As minor as it might sound, if 199/200 countries work in your system, capitalism dictates that below a certain business size, the logical thing is often to just ignore the one country and move on.
I have good news for you - text search for non-ascii version of latin characters like ü is a long solved problem. That's because even in non-english speaking countries some people don't bother with diacritics, or they don't have a correct layout at that point, or the text is in source code and has to be ASCII, etc.
You can try that now - my browser highlights Türkiye when I search for Turkiye.
That's not a keyboard issue. Everyone in my country uses a standard US keyboard, we just press AlgGr to type some characters. I even learned some foreign lanugages, so I use a (standard, included by default in every linux distro) keyboard layout that allows me to type most characters used in European languages by using chords - for example, alt-shift-2 + u = ü.

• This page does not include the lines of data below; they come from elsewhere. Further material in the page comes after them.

(** The last action of a list that has the key [k], if any. *)
Fixpoint last_touch (k : string) (actions : list (VoxelAction number any))
  : option (VoxelAction number any) :=
  match actions with
  | [] => None
  | action :: rest =>
      match last_touch k rest with
      | Some later => Some later
      | None => if decide (action_key action = k) then Some action else None
      end
  end.

(** Every voxel of the record sits under the key of its own position. *)
Definition keyed (state : gmap string (Voxel number any)) : Prop :=
  map_Forall (fun k voxel => k = join toString ":" (position voxel)) state.

End WithNumber.

(** No character of the string is a colon. *)
Fixpoint colon_free (s : string) : bool :=
  match s with
  | EmptyString => true
  | String c s' => negb (Ascii.eqb c ":"%char) && colon_free s'
  end.

End VoxelLog.

(* ===================================================================== *)
(** ** voxel.tsx: the editor *)
(* ===================================================================== *)

Module Editor.

Import Voxel.

(** The operations on JavaScript numbers that the editor uses: integer
    literals, the literal [0.5], [+], [*], [Math.floor], [>], [<] and the
    conversion to text. They stay abstract; [number] is not fixed either. *)
Class NumberOps (number : Type) : Type := {
  num_of_Z : Z -> number;
  num_half : number;
  num_add : number -> number -> number;
  num_mul : number -> number -> number;
  num_floor : number -> number;
  num_gt : number -> number -> bool;
  num_lt : number -> number -> bool;
  num_toString : number -> string
}.

(** What a call leaves behind: a value, or the [TypeError] of a property
    read on [null]. *)
Inductive completion (A : Type) : Type :=
| Return (a : A)
| Throw.

Arguments Return {A} a.
Arguments Throw {A}.

Section WithThree.

Context {number any : Type} `{NumberOps number}.

(** [const DIM = 15] *)
Definition DIM : number := num_of_Z 15.

(** three's [Vector3], by value, with the methods [getPosition] calls:
    [add], [multiplyScalar], [floor] and [toArray]. The source works on
    [clone()]s, so no vector of the event is written to. *)
Definition Vector3 : Type := number * number * number.

Definition Vector3_add (a v : Vector3) : Vector3 :=
  let '(x, y, z) := a in
  let '(vx, vy, vz) := v in
  (num_add x vx, num_add y vy, num_add z vz).

Definition multiplyScalar (a : Vector3) (s : number) : Vector3 :=
  let '(x, y, z) := a in (num_mul x s, num_mul y s, num_mul z s).

Definition Vector3_floor (a : Vector3) : Vector3 :=
  let '(x, y, z) := a in (num_floor x, num_floor y, num_floor z).

Definition toArray (a : Vector3) : Vector3Tuple number := a.

(** three's [Face] and [Intersection], the fields the editor reads;
    [face] may be [null]. *)
Record Face : Type := mkFace {
  normal : Vector3
}.

Record Intersection : Type := mkIntersection {
  face : option Face;
  point : Vector3
}.

(** [ThreeEvent], the fields the editor reads; [object_name] is
    [event.object.name]. *)
Record ThreeEvent : Type := mkThreeEvent {
  delta : number;
  shiftKey : bool;
  object_name : string;
  intersections : list Intersection
}.

(** The [<mesh>] that the [Voxel] component returns, with the material's
    attributes. *)
Record Mesh : Type := mkMesh {
  mesh_name : option string;
  mesh_position : Vector3Tuple number;
  mesh_scale : number;
  material_color : any;
  material_opacity : number;
  material_transparent : bool
}.

(** [function Voxel(props: { voxel: Voxel, name?: string })] *)
Definition Voxel_component (voxel : Voxel number any) (name : option string)
  : Mesh :=
  let '(p0, p1, p2) := position voxel in
  {| mesh_name := name;
     mesh_position := (p0, num_add p1 num_half, p2);
     mesh_scale := num_of_Z 1;
     material_color := color voxel;
     material_opacity := opacity voxel;
     material_transparent := num_lt (opacity voxel) (num_of_Z 1) |}.

(** [function getPosition(event)], on [event.intersections]. [face!] is no
    check at run time: reading [normal] of a [null] face throws. *)
Definition getPosition (intersections : list Intersection)
  : completion (option (Vector3Tuple number)) :=
  match intersections with
  | [] => Return None
  | first :: _ =>
      match face first with
      | None => Throw
      | Some f =>
          let normal := normal f in
          let pos :=
            Vector3_add (point first)
              (num_half, num_of_Z 0, num_half) in
          let c :=
            Vector3_floor (Vector3_add pos (multiplyScalar normal num_half)) in
          Return (Some (toArray c))
      end
  end.

(** [function VoxelSet(props)]: one [Voxel] per entry of the record, named
    by its key. The order of [Object.entries] is not modelled. *)
Definition VoxelSet (voxels : gmap string (Voxel number any)) : list Mesh :=
  (fun '(index, voxel) => Voxel_component voxel (Some index))
    <$> map_to_list voxels.

(** [setInitialCameraPosition] in [VoxelEditor]: [positionHasBeenSet] is
    the ref's [current], [controls] the camera position behind
    [controls.object.position], [None] when [controls] is [null]. The
    result is the ref and the camera after the call. *)
Definition setInitialCameraPosition (positionHasBeenSet : bool)
  (controls : option Vector3) : bool * option Vector3 :=
  match controls with
  | Some _ =>
      if negb positionHasBeenSet then
        (true, Some (num_of_Z 0, DIM, DIM))
      else (positionHasBeenSet, controls)
  | None => (positionHasBeenSet, controls)
  end.

(** [pointerMove] in [VoxelEditor]: the new ghost position. *)
Definition pointerMove (event : ThreeEvent)
  : completion (option (Vector3Tuple number)) :=
  getPosition (intersections event).

(** [handleClick] in [VoxelEditor], closed over the colour in hand. The
    result lists the actions dispatched and tells whether
    [event.stopPropagation()] was called. *)
Definition handleClick (color : any) (event : ThreeEvent)
  : completion (list (VoxelAction number any) * bool) :=
  if num_gt (delta event) (num_of_Z 5) then
    Return ([], false)
  else if shiftKey event then
    if decide (object_name event = "") then Return ([], true)
    else Return ([remove (object_name event)], true)
  else
    match getPosition (intersections event) with
    | Throw => Throw
    | Return None => Return ([], false)
    | Return (Some position) =>
        Return ([add {| position := position; color := color;
                        opacity := num_of_Z 1 |}], false)
    end.

End WithThree.

Arguments Face : clear implicits.
Arguments Intersection : clear implicits.
Arguments ThreeEvent : clear implicits.
Arguments Mesh : clear implicits.
Arguments Vector3 : clear implicits.

End Editor.

(* ===================================================================== *)
(** ** Sample data for the editor *)
(* ===================================================================== *)

Module EditorSamples.

Import Editor.

(** Exact arithmetic on the rationals. Whole numbers are printed as
    JavaScript prints them; a fraction, which the editor never joins into
    a key because coordinates are floored, is written numerator/denominator. *)
Definition Q_toString (q : Q) : string :=
  if decide (Qden q = 1%positive) then pretty (Qnum q)
  else pretty (Qnum q) +:+ "/" +:+ pretty (Zpos (Qden q)).

#[export] Instance Q_ops : NumberOps Q := {
  num_of_Z := inject_Z;
  num_half := (1 # 2)%Q;
  num_add := Qplus;
  num_mul := Qmult;
  num_floor := fun q => inject_Z (Qfloor q);
  num_gt := fun a b => negb (Qle_bool a b);
  num_lt := fun a b => negb (Qle_bool b a);
  num_toString := Q_toString
}.

(** A hit on the top face of the ground, a little off the origin. *)
Definition ground_hit : Intersection Q :=
  mkIntersection (Some (mkFace (0, 1, 0)%Q)) ((1 # 5), 0, (-3 # 10))%Q.

Definition no_face_hit : Intersection Q :=
  mkIntersection None (0, 0, 0)%Q.

Definition plain_click : ThreeEvent Q :=
  mkThreeEvent 0%Q false "" [ground_hit].

Definition drag : ThreeEvent Q :=
  mkThreeEvent (12 # 1)%Q false "1:0:-2" [ground_hit].

(** A shift-click on the mesh of the green voxel. *)
Definition shift_click : ThreeEvent Q :=
  mkThreeEvent (2 # 1)%Q true "1:0:-2" [ground_hit].

Definition green : Voxel.Voxel Q string :=
  Voxel.mkVoxel (1, 0, -2)%Q "#00FF00" 1%Q.

Definition scene : gmap string (Voxel.Voxel Q string) :=
  <["1:0:-2" := green]> ∅.

End EditorSamples.

(* ===================================================================== *)
(** ** Sample data for a resynchronization *)
(* ===================================================================== *)

Module RegistrySamples.

Import Types Samples.

Definition backlog5 : list (SequenceValue string) :=
  [sv 1 "a"; sv 2 "b"; sv 3 "c"; sv 4 "d"; sv 5 "e"].

(** The stream that buffers number 6, after an [init] with 1 to 5. *)
Definition resynced_stream : Registry.Stream string (list string) :=
  Registry.init_stream log_reducer [] backlog5 gap_stream.

Definition resynced_registry
  : gmap Key (Registry.Stream string (list string)) :=
  Registry.onInit log_reducer [] "doc" backlog5 gap_registry.

End RegistrySamples.

(* ===================================================================== *)
(** ** Theorems: the wire types *)
(* ===================================================================== *)

Section TypesTheory.

Import Types.

Context {any : Type}.

(** C1, as the types have it: the [action] of a client-to-server [push] is
    any [Action] at all, that is one of [append], [replace] and [relay], or
    a [compact] with its sequence number. *)
Theorem push_action_is_any_Action (m : MessageToDb any) :
  to_type m = "push" ->
  exists action, to_action m = Some action /\
    (outbound_action action \/ exists seq, action = CompactAction seq).
Proof.
  destruct m as [[[ | | ] | s] v k | k s]; cbn; unfold outbound_action;
    intros H; try discriminate H; eexists; split; eauto 6.
Qed.

End TypesTheory.

(** C1 as written fails: a [push] carrying [{type: 'compact', seq: 10}] is
    a [MessageToDb]. *)
Lemma compact_push_is_MessageToDb :
  let m := Types.ToPush (Types.CompactAction 10) "snapshot" "doc" in
  Types.to_type m = "push" /\
  Types.to_action m = Some (Types.CompactAction 10) /\
  ~ Types.outbound_action (Types.CompactAction 10).
Proof.
  cbn. repeat split. unfold Types.outbound_action.
  intros [H | [H | H]]; discriminate H.
Qed.

(** A [push] with a plain action, for which the theorem of C1 applies. *)
Lemma push_action_is_any_Action_witness :
  let m := Types.ToPush (Types.PlainAction Types.relay) "cursor" "users" in
  Types.to_type m = "push" /\
  exists action, Types.to_action m = Some action /\
    (Types.outbound_action action \/
     exists seq, action = Types.CompactAction seq).
Proof.
  split; [reflexivity | ].
  exact (push_action_is_any_Action
           (Types.ToPush (Types.PlainAction Types.relay) "cursor" "users")
           eq_refl).
Defined.

(* ===================================================================== *)
(** ** Theorems: types.ts as TypeScript reads it *)
(* ===================================================================== *)

Section WireTheory.

Import Wire.

Lemma has_true (p : string) (T : JsValue -> bool) (v : JsValue) :
  has p T v = true <-> exists x, get v p = Some x /\ T x = true.
Proof.
  unfold has. destruct (get v p) as [x | ].
  - split; [eauto | by intros (? & [= <-] & ?)].
  - split; [done | by intros (? & ? & _)].
Qed.

Lemma literal_true (s : string) (v : JsValue) :
  literal s v = true <-> v = JString s.
Proof.
  destruct v; cbn; try (split; [done | discriminate]).
  rewrite bool_decide_eq_true. split; [by intros -> | by intros [= ->]].
Qed.

Lemma literal_boolean_true (b : bool) (v : JsValue) :
  literal_boolean b v = true <-> v = JBoolean b.
Proof.
  destruct v; cbn; try (split; [done | discriminate]).
  rewrite bool_decide_eq_true. split; [by intros -> | by intros [= ->]].
Qed.

Lemma string_type_true (v : JsValue) :
  string_type v = true <-> exists s, v = JString s.
Proof.
  destruct v; cbn; try (split; [done | by intros [? ?]]).
  split; eauto.
Qed.

Lemma number_type_true (v : JsValue) :
  number_type v = true <-> exists n, v = JNumber n.
Proof.
  destruct v; cbn; try (split; [done | by intros [? ?]]).
  split; eauto.
Qed.

(** A property that is a string literal is that string. *)
Lemma has_literal (p s : string) (v : JsValue) :
  has p (literal s) v = true <-> get v p = Some (JString s).
Proof.
  rewrite has_true. split.
  - intros (x & Hx & Hlit). apply literal_true in Hlit. by subst x.
  - intros Hx. exists (JString s). split; [done | by apply literal_true].
Qed.

Lemma has_literal_boolean (p : string) (b : bool) (v : JsValue) :
  has p (literal_boolean b) v = true <-> get v p = Some (JBoolean b).
Proof.
  rewrite has_true. split.
  - intros (x & Hx & Hlit). apply literal_boolean_true in Hlit. by subst x.
  - intros Hx. exists (JBoolean b).
    split; [done | by apply literal_boolean_true].
Qed.

Lemma has_string (p : string) (v : JsValue) :
  has p string_type v = true <-> exists s, get v p = Some (JString s).
Proof.
  rewrite has_true. split.
  - intros (x & Hx & [s ->]%string_type_true). eauto.
  - intros [s Hs]. exists (JString s). done.
Qed.

Lemma has_number (p : string) (v : JsValue) :
  has p number_type v = true <-> exists n, get v p = Some (JNumber n).
Proof.
  rewrite has_true. split.
  - intros (x & Hx & [n ->]%number_type_true). eauto.
  - intros [n Hn]. exists (JNumber n). done.
Qed.

(** A [SequenceValue] has a [value] and a [seq] that is a number. *)
Lemma SequenceValue_true (v : JsValue) :
  SequenceValue v = true <->
  exists x n, get v "value" = Some x /\ get v "seq" = Some (JNumber n).
Proof.
  unfold SequenceValue, SequenceNumber.
  rewrite andb_true_iff, has_true, has_number. split.
  - intros [(x & Hx & _) [n Hn]]. eauto.
  - intros (x & n & Hx & Hn). split; eauto.
Qed.


Lemma get_Some_object (v x : JsValue) (p : string) :
  get v p = Some x -> exists props, v = JObject props /\ props !! p = Some x.
Proof. destruct v; cbn; try discriminate. eauto. Qed.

So this is not a keyboard (hardware) problem, just a keyboard layout (software) problem.
It's the right-alt key. If you're using a layout that defines AltGr, the key will just work like that on a US keyboard. Even with just the US keyboard layout, the right-Alt key can still be used with numbers in Windows to type any unicode character.
Which the parent was pointing out is nonstandard. There is no alt-gr key on a standard US keyboard. You can certainly remap alt-right to alt-gr but that is nonstandard and doing so does not mean that the key exists on the physical keyboard.
For example my caps lock key is mapped to ctrl-left. That is nonstandard.
AFAIK neither Windows nor X11 have a concept of an AltGr key - it's just the right alt key so there is nothing to remap. The only difference between US and european layouts is its use as a modifier key.